- [Source material]:
Lemma contextSchema_back (c : Context) (p : list path_elem) :
  valid_Context c = true -> contextSchema p (Some (Context_json c)) = inr c.
Proof.
  destruct c as [text kps oqs nss rs shs evs [updated |]]; unfold valid_Context;
    cbn [summary key_points open_questions next_steps risks stakeholders evidence
         last_updated opt_valid];
    intros H; split_valid H;
    unfold contextSchema, z_object, Context_json;
    cbn [summary key_points open_questions next_steps risks stakeholders evidence
         last_updated opt_prop app];
    lookups;
    rewrite (array_back trimmedString JStr nonempty kps _
               (fun a q Ha => trimmedString_back a q Ha)) by assumption;
    rewrite (array_back openQuestionSchema OpenQuestion_json valid_OpenQuestion oqs _
               (fun a q Ha => openQuestionSchema_back a q Ha)) by assumption;
    rewrite (array_back nextStepSchema NextStep_json valid_NextStep nss _
               (fun a q Ha => nextStepSchema_back a q Ha)) by assumption;
    rewrite (array_back riskSchema Risk_json valid_Risk rs _
               (fun a q Ha => riskSchema_back a q Ha)) by assumption;
    rewrite (array_back stakeholderSchema Stakeholder_json valid_Stakeholder shs _
               (fun a q Ha => stakeholderSchema_back a q Ha)) by assumption;
    rewrite (array_back evidenceSchema Evidence_json valid_Evidence evs _
               (fun a q Ha => evidenceSchema_back a q Ha)) by assumption;
    rewrite ?optional_dateString_back, ?trimmedString_back by assumption;
    reflexivity.
Qed.

Lemma request_back (data : SummarizeInput) :
  valid_request data = true ->
  safeParse summarizeInputSchema (SummarizeInput_json data) = inr data.
Proof.
  destruct data as [[id |] [name |] [canvas |] ctx format [title |]];
    unfold valid_request;
    cbn [deal_id deal_name source_canvas_name context doc_title opt_valid];
    intros H; split_valid H;
    unfold safeParse, summarizeInputSchema, z_object, SummarizeInput_json;
    cbn [deal_id deal_name source_canvas_name context output_format doc_title
         opt_prop app];
    lookups;
    rewrite (contextSchema_back ctx _) by assumption;
    rewrite ?optional_trimmedString_back by assumption;
    destruct format; reflexivity.
Qed.

(** X7. Validation is idempotent on what it returns: the request object
    the validator built for an accepted value is accepted again, with no
    violation, and normalizes to itself (no default is re-applied, nothing is
    changed by a second pass). More generally every well-formed request is a
    fixed point of validation. *)
Theorem validation_is_idempotent (value : json) (data : SummarizeInput) :
  (valid_request data = true ->
   safeParse summarizeInputSchema (SummarizeInput_json data) = inr data)
  /\ (safeParse summarizeInputSchema value = inr data ->
      safeParse summarizeInputSchema (SummarizeInput_json data) = inr data).
Proof.
  split; [apply request_back |].
  intros H. apply request_back.
  unfold safeParse in H. exact (summarizeInputSchema_yields _ _ _ H).
Qed.

(** ** Defaults, and the issues of a failure *)

Lemma default_missing {A : Type} (S : Schema (option (list A))) (key : string)
      (p : list path_elem) (o : list (jsstring * json)) (l : list A) :
  lookup (lit key) o = None -> field (default S) key p o = inr l -> l = [].
Proof.
  intros Hmissing. unfold field, default. rewrite Hmissing.
  intros H. injection H as <-. reflexivity.
Qed.

(** X8. In an accepted request, a list of the context that the caller left
    out is the empty list: each of [key_points], [open_questions],
    [next_steps], [risks], [stakeholders] and [evidence] that is absent from
    the [context] object is normalized to the empty sequence. *)
Theorem missing_lists_default_to_empty (args ctx : list (jsstring * json))
        (data : SummarizeInput) :
  safeParse summarizeInputSchema (JObj args) = inr data ->
  lookup (lit "context") args = Some (JObj ctx) ->
  (lookup (lit "key_points") ctx = None -> key_points (context data) = [])
  /\ (lookup (lit "open_questions") ctx = None -> open_questions (context data) = [])
  /\ (lookup (lit "next_steps") ctx = None -> next_steps (context data) = [])
  /\ (lookup (lit "risks") ctx = None -> risks (context data) = [])
  /\ (lookup (lit "stakeholders") ctx = None -> stakeholders (context data) = [])
  /\ (lookup (lit "evidence") ctx = None -> evidence (context data) = []).
Proof.
  intros H Hctx. unfold safeParse, summarizeInputSchema, z_object in H.
  invert_shape H. clear Hfield Hfield0 Hfield2 Hfield3 Hfield4.
  unfold field in Hfield1. rewrite Hctx in Hfield1.
  unfold contextSchema, z_object in Hfield1. invert_shape Hfield1.
  cbn [context key_points open_questions next_steps risks stakeholders evidence].
  repeat split; intros Hmissing;
    eapply default_missing; try exact Hmissing; eassumption.
Qed.

Lemma missing_lists_default_to_empty_witness :
  key_points (mkContext blank [] [] [] [] [] [] None) = []
  /\ evidence (mkContext blank [] [] [] [] [] [] None) = [].
Proof.
  pose proof (missing_lists_default_to_empty
                [(lit "output_format", str "memo");
                 (lit "context", JObj [(lit "summary", JStr blank)])]
                [(lit "summary", JStr blank)]
                (mkSummarizeInput None None None
                   (mkContext blank [] [] [] [] [] [] None) memo None)
                eq_refl eq_refl) as (Hk & _ & _ & _ & _ & He).
  split; [exact (Hk eq_refl) | exact (He eq_refl)].
Defined.

(** A failure carries at least one issue. *)
Definition loud {A : Type} (r : ParseResult A) : Prop :=
  match r with
  | inl e => e <> []
  | inr _ => True
  end.

Definition loud_schema {A : Type} (S : Schema A) : Prop := forall p v, loud (S p v).

Lemma ap_loud {A B : Type} (f : ParseResult (A -> B)) (x : ParseResult A) :
  loud f -> loud x -> loud (f <*> x).
Proof.
  destruct f as [e1 | g], x as [e2 | a]; cbn [ap loud]; intros H1 H2; try assumption.
  intros Heq. apply app_eq_nil in Heq. destruct Heq as [Heq _]. exact (H1 Heq).
Qed.

Lemma trimmedString_loud : loud_schema trimmedString.
Proof.
  intros p v. unfold trimmedString.
  destruct v as [[| b | z | s | items | props] |]; cbn [loud]; try discriminate.
  destruct (Nat.ltb (List.length s) 1); cbn [loud]; [discriminate | exact I].
Qed.

Lemma dateString_loud : loud_schema dateString.
Proof.
  intros p v. unfold dateString.
  destruct v as [[| b | z | s | items | props] |]; cbn [loud]; try discriminate.
  destruct (date_regex_test s); cbn [loud]; [exact I | discriminate].
Qed.

Lemma z_enum_loud {E : Type} (options : list E) (to_str : E -> jsstring) :
  loud_schema (z_enum options to_str).
Proof.
  intros p v. unfold z_enum.
  destruct v as [[| b | z | s | items | props] |]; cbn [loud]; try discriminate.
  destruct (find _ options); cbn [loud]; [exact I | discriminate].
Qed.

Lemma optional_loud {A : Type} (S : Schema A) : loud_schema S -> loud_schema (optional S).
Proof.
  intros HS p v. unfold optional. destruct v as [x |]; [| exact I].
  specialize (HS p (Some x)). destruct (S p (Some x)); [exact HS | exact I].
Qed.

Lemma default_loud {A : Type} (S : Schema (option (list A))) :
  loud_schema S -> loud_schema (default S).
Proof.
  intros HS p v. unfold default. destruct v as [x |]; [| exact I].
  specialize (HS p (Some x)). destruct (S p (Some x)) as [e | [a |]];
    [exact HS | exact I | exact I].
Qed.

Lemma z_array_loud {A : Type} (S : Schema A) : loud_schema S -> loud_schema (z_array S).
Proof.
  intros HS p v. unfold z_array.
  destruct v as [[| b | z | s | items | props] |]; cbn [loud]; try discriminate.
  generalize 0. induction items as [| x rest IH]; intros i; cbn [parse_items]; [exact I |].
  apply ap_loud; [apply ap_loud; [exact I | apply HS] | apply IH].
Qed.

Lemma z_object_loud {A : Type}
      (shape : list path_elem -> list (jsstring * json) -> ParseResult A) :
  (forall p o, loud (shape p o)) -> loud_schema (z_object shape).
Proof.
  intros Hshape p v. unfold z_object.
  destruct v as [[| b | z | s | items | props] |]; cbn [loud]; try discriminate.
  apply Hshape.
Qed.

#[local] Hint Resolve trimmedString_loud dateString_loud z_enum_loud optional_loud
  default_loud z_array_loud : schema.

Ltac shape_loud :=
  repeat (apply ap_loud); [exact I | ..]; unfold field;
  match goal with |- loud (?S _ _) => assert (loud_schema S) as HS by auto 6 with schema;
                                      apply HS end.

Lemma openQuestionSchema_loud : loud_schema openQuestionSchema.
Proof. apply z_object_loud. intros p o. shape_loud. Qed.

Lemma nextStepSchema_loud : loud_schema nextStepSchema.
Proof. apply z_object_loud. intros p o. shape_loud. Qed.

Lemma riskSchema_loud : loud_schema riskSchema.
Proof. apply z_object_loud. intros p o. shape_loud. Qed.

Lemma stakeholderSchema_loud : loud_schema stakeholderSchema.
Proof. apply z_object_loud. intros p o. shape_loud. Qed.

Lemma evidenceSchema_loud : loud_schema evidenceSchema.
Proof. apply z_object_loud. intros p o. shape_loud. Qed.

#[local] Hint Resolve openQuestionSchema_loud nextStepSchema_loud riskSchema_loud
  stakeholderSchema_loud evidenceSchema_loud : schema.

Lemma contextSchema_loud : loud_schema contextSchema.
Proof. apply z_object_loud. intros p o. shape_loud. Qed.

#[local] Hint Resolve contextSchema_loud : schema.

Lemma summarizeInputSchema_loud : loud_schema summarizeInputSchema.
Proof. apply z_object_loud. intros p o. shape_loud. Qed.

(** X9. A rejection is never silent: when validation fails, whatever the
    value, the list of issues is not empty, and the text [formatZodError]
    makes of it is not empty either. *)
Theorem rejection_reports_an_issue (value : json) (errors : list ZodIssue) :
  safeParse summarizeInputSchema value = inl errors ->
  errors <> [] /\ formatZodError errors <> [].
Proof.
  intros H. pose proof (summarizeInputSchema_loud [] (Some value)) as Hloud.
  unfold safeParse in H. rewrite H in Hloud. cbn [loud] in Hloud.
  split; [exact Hloud |].
  destruct errors as [| issue rest]; [contradiction |].
  unfold formatZodError. cbn [List.map].
  assert (issue_line issue <> []) as Hline by (unfold issue_line; discriminate).
  destruct (List.map issue_line rest) as [| l ls].
  - exact Hline.
  - rewrite join_cons by discriminate. intros Heq.
    apply app_eq_nil in Heq. destruct Heq as [Heq _]. exact (Hline Heq).
Qed.

Lemma rejection_reports_an_issue_witness :
  [mkIssue [] (lit "Expected object, received null")] <> [].
Proof.
  exact (proj1 (rejection_reports_an_issue JNull
                  [mkIssue [] (lit "Expected object, received null")] eq_refl)).
Defined.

- [Assignment]: Give back exactly the lines of the listing above that run from the line with "specialize (HS p (Some x)). destruct (S p (Some x)) as" to the line with "(shape : list", inclusive.

- [Exercise output]:
  specialize (HS p (Some x)). destruct (S p (Some x)) as [e | [a |]];
    [exact HS | exact I | exact I].
Qed.

Lemma z_array_loud {A : Type} (S : Schema A) : loud_schema S -> loud_schema (z_array S).
Proof.
  intros HS p v. unfold z_array.
  destruct v as [[| b | z | s | items | props] |]; cbn [loud]; try discriminate.
  generalize 0. induction items as [| x rest IH]; intros i; cbn [parse_items]; [exact I |].
  apply ap_loud; [apply ap_loud; [exact I | apply HS] | apply IH].
Qed.

Lemma z_object_loud {A : Type}
      (shape : list path_elem -> list (jsstring * json) -> ParseResult A) :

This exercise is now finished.